Are my assumptions (very important in managed languages; rarely done in C++) even correct? If yes, is there any explanation I'm missing?

2
You cannot do heap compaction in C++ because that changes the addresses of objects that people have stored pointers to. - Botje
It is very important. Long-running C++ processes can and do suffer from memory fragmentation. Modern memory allocators (like tcmalloc or jemalloc) try to prevent these problems by using several allocation buckets for requests of the same size and managing a free list to make sure holes in these buckets are filled first before asking for extra memory from the OS. Managed languages have an extra incentive to do so because the fewer memory pages your GC has to scan in the mark phase, the faster it runs. - Botje
C++ uses the operating systems memory allocation system (abstracted through new/delete and malloc/free). And if the operating system uses virtual memory you really can't compact the "heap". The reason is that all you have is virtual addresses, and compacting virtual memory might not move data as you expect in the physical memory. - Some programmer dude
If you're interested in this kind of stuff, read the jemalloc paper or the mimalloc paper as an intro to modern advanced memory management. - Botje
Another technique used in C/C++ programs: memory arenas for short-lived, bursty allocations that can be cleaned up in one go. That also prevents memory fragmentation. - Botje

2 Answers

2
votes

Garbage collection can compact the heap because it knows where all of the pointers are. After all, it just finished tracing them. That means that it can move objects around and adjust the pointers (references) to the new location.

However, C++ cannot do that, because it doesn't know where all the pointers are. If the memory allocation library moved things around, there could be dangling pointers to the old locations.

Oh, and for long running processes, C++ can indeed suffer from memory fragmentation. This was more of a problem on 32-bit systems because it could fail to allocate memory from the OS, because it might have used up all of the available 1 MB memory blocks. In 64-bit it is almost impossible to create so many memory mappings that there is nowhere to put a new one. However, if you ended up with a 16 byte memory allocation in each 4K memory page, that's a lot of wasted space.

C and C++ applications solve that by using storage pools. For a web server, for example, it would start a pool with a new request. At the end of that web request, everything in the pool gets destroyed. The pool makes a nice, constant sized block of RAM that gets reused over and over without fragmentation.

Garbage collection tends to use recycling pools as well, because it avoids the strain of running a big GC trace and reclaim at the end of a connection.

One method some old operating systems like Apple OS 9 used before virtual memory was a thing is handles. Instead of a memory pointer, allocation returned a handle. That handle was a pointer to the real object in memory. When the operating system needed to compact memory or swap it to disk it would change the handle.
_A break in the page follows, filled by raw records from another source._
(** ** The apartment and Media Foundation

    A [WinRtApartment] is its flag [uninitialize]. *)
Definition apartment_initialize : io bool := fun w =>
  let (w, answer) := ro_initialize w in
  (w, match answer with
      | Entered => Ok true
      | ChangedMode => Ok false
      | Refused error => Err ("failed to initialize Windows Runtime: " +:+ error)
      end).
Definition drop_apartment (uninitialize : bool) (w : W) : W := if uninitialize then ro_uninitialize w else w.

Definition startup : io unit := imap_err (fun error => "failed to start Media Foundation: " +:+ error) mf_startup.

(** ** The objects of a capture *)
Definition create_capture_item (monitor : Z) : io unit :=
  let* _ := imap_err (fun error => "failed to load GraphicsCaptureItem interop: " +:+ error) load_item_factory in
  imap_err (fun error => "failed to create capture item for monitor: " +:+ error) (create_item_for_monitor monitor).

Definition monitors : io (list MonitorSource.t) := fun w =>
  let (w, e) := enum_display_monitors w in (w, enumerate_monitors e).

(** The monitor, its item and the item's size, which are the same for a stream and a
    probe but for the labels. *)
Definition select_item (display_id : option string) (width_label height_label : string)
  : io (MonitorSource.t * (Z * Z) * (Z * Z)) :=
  let* found := monitors in
  let* selected := ilift (select_monitor found display_id) in
  let* _ := create_capture_item (MonitorSource.handle selected) in
  let* size := imap_err (fun error => "failed to query capture item size: " +:+ error) item_size in
  let* width := ilift (positive_dimension (fst size) width_label) in
  let* height := ilift (positive_dimension (snd size) height_label) in
  iret (selected, size, (width, height)).
(** One operation of the capture API, and several whose results are ignored. *)
Definition capture_op (op : CaptureOp) : io unit := fun w => (capture_did [op] w, capture_api w op).
Definition undo (ops : list CaptureOp) : io unit := iput (capture_did ops).
Definition close_session : io (list string) := fun w =>
  let (ops, errors) := close_capture_session (capture_api w) in (capture_did ops w, Ok errors).
End setup.

Module PreparedCapture.
Record t : Type := mk {
  capture_device : CaptureDevice.t;
  config : H264StreamConfig.t;
  processor : BgraToNv12Processor.t;
  encoder : HardwareH264Encoder.t;
}.

Definition encoder_config (config : H264StreamConfig.t) : outcome string H264EncoderConfig.t :=
  let! bitrate := ok_or (checked 32 (H264StreamConfig.bitrate_kbps config * 1000))
    "H.264 bitrate exceeds the Windows encoder range" in
  Ok (H264EncoderConfig.mk (H264StreamConfig.width config) (H264StreamConfig.height config)
        (H264StreamConfig.fps config) bitrate).

Section methods.
Context {W : Type} `{DisplayOs W} `{D3dOs W} `{MediaConstants} `{MediaOs W} `{CaptureOs W}.
Notation io := (RustIo.io W string).

Definition new (config : H264StreamConfig.t) (display_id : option string) : io t :=
  let* (_, size, (input_width, input_height)) := select_item display_id "capture width" "capture height" in
  let* device := create_capture_device in
  let* _ := imap_err (fun error => "failed to create streaming capture frame pool: " +:+ error)
    (create_frame_pool (CaptureDevice.native device) size) in
  let* encoder_config := ilift (encoder_config config) in
  let* processor := BgraToNv12Processor.new (CaptureDevice.native device) input_width input_height
    (H264StreamConfig.width config) (H264StreamConfig.height config) (H264StreamConfig.fps config) in
  let* encoder := HardwareH264Encoder.start encoder_config in
  iret (mk device config processor encoder).

(** The pipeline, on the prepared objects, over what the capture observes. *)
Definition stream (fuel : nat) (turns : list LiveTurn.t) : RustIo.io (t * W) string unit := fun s =>
  match CapturePipeline.new (capture_device (fst s)) (config (fst s)) (processor (fst s)) (encoder (fst s)) with
  | Ok pipeline =>
    let (s', r) := CapturePipeline.run fuel turns (pipeline, snd s) in
    (mk (capture_device (fst s)) (config (fst s)) (CapturePipeline.processor (fst s')) (CapturePipeline.encoder (fst s')),
     snd s', r)
  | Err error => (s, Err error)
  | Fault f => (s, Fault f)
  end.

(** The frame pool and the session are closed, and the handlers removed. *)
Definition close_stream : io (list string) :=
  let* cleanup_errors := close_session in
  let* removed := icatch (capture_op RemoveClosed) in
  iret (cleanup_errors ++ match removed with Err error => ["remove source-closed handler: " +:+ error] | _ => [] end).

Definition run_prepared (fuel : nat) : RustIo.io (t * W) string unit :=
  let* _ := on_world (imap_err (fun error => "failed to subscribe to capture-source closure: " +:+ error)
    (capture_op SubscribeClosed)) in
  let* handler := on_world (icatch (capture_op SubscribeFrames)) in
  match handler with
  | Err error =>
    let* _ := on_world (undo [RemoveClosed; ClosePool]) in
    ifail ("failed to subscribe to streaming capture frames: " +:+ error)
  | Fault f => ifault f
  | Ok _ =>
    let* session := on_world (icatch (capture_op CreateSession)) in
    match session with
    | Err error =>
      let* _ := on_world (undo [RemoveFrames; RemoveClosed; ClosePool]) in
      ifail ("failed to create streaming capture session: " +:+ error)
    | Fault f => ifault f
    | Ok _ =>
      let* _ := on_world (iput (set_cursor true)) in
      let* started := on_world (icatch (capture_op StartCapture)) in
      match started with
      | Err error =>
        let* cleanup_errors := on_world close_stream in
        ifail (if bool_decide (cleanup_errors = []) then "failed to start streaming capture: " +:+ error
               else "failed to start streaming capture: " +:+ error +:+ "; cleanup failed: " +:+ String.concat "; " cleanup_errors)
      | Fault f => ifault f
      | Ok _ =>
        let* turns := on_world (fun w => let (w, turns) := capture_turns w in (w, Ok turns)) in
        let* result := icatch (stream fuel turns) in
        let* cleanup_errors := on_world close_stream in
        match result with
        | Err error =>
          ifail (if bool_decide (cleanup_errors = []) then error
                 else error +:+ "; capture cleanup also failed: " +:+ String.concat "; " cleanup_errors)
        | Fault f => ifault f
        | Ok _ =>
          if bool_decide (cleanup_errors = []) then iret tt
          else ifail ("streaming capture could not shut down cleanly: " +:+ String.concat "; " cleanup_errors)
        end
      end
    end
  end.
End methods.
End PreparedCapture.

Section runs.
Context {W : Type} `{DisplayOs W} `{D3dOs W} `{MediaConstants} `{MediaOs W} `{CaptureOs W}.
Notation io := (RustIo.io W string).

(** [capture_stream::run]: the locals are dropped in the reverse order of their making,
    on every path. [fuel] bounds the waits of the encoder for one texture. *)
Definition capture_and_encode (fuel : nat) (config : H264StreamConfig.t) (display_id : option string) : io unit :=
  let* supported := imap_err (fun error => "failed to query Windows.Graphics.Capture: " +:+ error) capture_is_supported in
  if negb supported then ifail "Windows.Graphics.Capture is not supported by this OS build"
  else
    let* capture := PreparedCapture.new config display_id in
    fun w =>
      let '((capture, w), result) := PreparedCapture.run_prepared fuel (capture, w) in
      (HardwareH264Encoder.drop (PreparedCapture.encoder capture) w, result).
Definition run (fuel : nat) (config : H264StreamConfig.t) (display_id : option string) : io unit :=
  let* apartment := apartment_initialize in
  ifinally
    (let* _ := startup in
     ifinally (capture_and_encode fuel config display_id) mf_shutdown)
    (drop_apartment apartment).

(** ** The stream of a session

    The worker thread runs the capture and says why it failed, if it can: [Some (Err _)]
    was sent last. The batches are sent by [run] itself. *)
Definition stream_work (fuel : nat) (config : H264StreamConfig.t) (display_id : option string) (sends : list SendPoll.t)
  : io (option (outcome string H264StreamBatch.t)) :=
  let* result := icatch (run fuel config display_id) in
  match result with
  | Err error => let* sent := ilift (send_encoder_result sends) in iret (if sent : bool then Some (Err error) else None)
  | _ => iret None
  end.

(** ** The probe *)
Definition observe (callback : ProbeCallback.t) (counters : ProbeCounters.t) : ProbeCounters.t :=
  ProbeCounters.record_observation counters
    (match ProbeCallback.pool callback with
     | Ok _ =>
       let! frame := map_err (fun error => "failed to dequeue captured frame: " +:+ error) (ProbeCallback.next callback) in
       observe_frame frame (ProbeCallback.dirty_regions callback)
     | Err error => Err ("capture callback had no frame pool: " +:+ error)
     | Fault f => Fault f
     end)
    (ProbeCallback.elapsed callback).

Definition probe_result (selected : MonitorSource.t) (backend : string) (size : Z * Z) (fps elapsed : Z)
  (snapshot : ProbeCounters.t) : outcome string CaptureProbeReport.t :=
  match (if ProbeCounters.frames_with_surface snapshot =? 0 then ProbeCounters.first_error snapshot else None) with
  | Some error => Err ("Windows capture callbacks did not expose a usable D3D11 surface: " +:+ error)
  | None => Ok (build_probe_report selected backend snapshot (fst size) (snd size) fps elapsed)
  end.

Definition probe_session (selected : MonitorSource.t) (backend : string) (size : Z * Z) (fps : Z)
  : io CaptureProbeReport.t :=
  let* _ := imap_err (fun error => "failed to subscribe to Windows capture frames: " +:+ error) (capture_op SubscribeFrames) in
  let* session := icatch (capture_op CreateSession) in
  match session with
  | Err error =>
    let* _ := undo [RemoveFrames; ClosePool] in ifail ("failed to create Windows capture session: " +:+ error)
  | Fault f => ifault f
  | Ok _ =>
    let* _ := iput (set_cursor false) in
    let* started := icatch (capture_op StartCapture) in
    match started with
    | Err error =>
      let* _ := undo [RemoveFrames; ClosePool; CloseSession] in ifail ("failed to start Windows capture: " +:+ error)
    | Fault f => ifault f
    | Ok _ =>
      let* (callbacks, elapsed) := (fun w => let (w, r) := probe_sleep CAPTURE_PROBE_DURATION w in (w, Ok r)) in
      let* cleanup_errors := close_session in
      if negb (bool_decide (cleanup_errors = []))
      then ifail ("Windows capture probe could not shut down cleanly: " +:+ String.concat "; " cleanup_errors)
      else ilift (probe_result selected backend size fps elapsed (fold_left (fun c e => observe e c) callbacks ProbeCounters.default))
    end
  end.

Definition probe_screen_capture_on_worker (display_id : option string) (fps : Z) : io CaptureProbeReport.t :=
  let* supported := imap_err (fun error => "failed to query Windows.Graphics.Capture: " +:+ error) capture_is_supported in
  if negb supported then ifail "Windows.Graphics.Capture is not supported by this OS build"
  else
    let* (selected, size, configured) := select_item display_id "width" "height" in
    let* device := create_capture_device in
    let* _ := imap_err (fun error => "failed to create Windows capture frame pool: " +:+ error)
      (create_frame_pool (CaptureDevice.native device) size) in
    probe_session selected (CaptureDevice.backend device) configured fps.
End runs.

(** The host's side of a stream: the configuration its worker starts with, and the next
    batch. *)
Module CapturedH264Stream.
Definition start (config : H264StreamConfig.t) (spawned : outcome string unit) : outcome string H264StreamConfig.t :=
  let! config := H264StreamConfig.new (H264StreamConfig.width config) (H264StreamConfig.height config)
    (H264StreamConfig.fps config) (H264StreamConfig.bitrate_kbps config) in
  let! _ := map_err (fun error => "failed to start Windows capture/H.264 worker: " +:+ error) spawned in
  Ok config.
Definition try_next_batch (received : TryRecv (outcome string H264StreamBatch.t)) (cancel : bool)
  : outcome string (option H264StreamBatch.t) :=
  receive_h264_batch received cancel "Windows capture/H.264 worker".
End CapturedH264Stream.

(** ** The worker thread *)
Module EncoderDiagnostics.
Record t : Type := mk {
  capabilities : outcome string (list HardwareEncoder.t);
  encode_probe : outcome string HardwareEncodeProbe.t;
}.
End EncoderDiagnostics.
I have actually implemented a similar system in C++ using an array of handles into a shared memory map psuedo-database. When the map was compacted then the handle table was scanned for affected entries and updated.

1
votes

Generic memory compaction is not generally useful nor desirable because of its costs.

What may be desirable is to have no wasted/fragmented memory and that can be achieved by other methods than memory compaction.

In C++ one can come up with a different allocation approach for objects that do cause fragmentation in their specific application, e.g. double-pointers or double-indexes to allow for object relocation; object pools or arenas that prevent or minimize fragmentation. Such solutions for specific object types is superior to generic garbage collection because they employ application/business specific knowledge which allows to minimize the scope/cost of object storage maintenance and also happen at most appropriate times.

A research found that garbage collected languages require 5 times more memory to achieve performance of non-GC equivalent programs. Memory fragmentation is more severe in GC languages.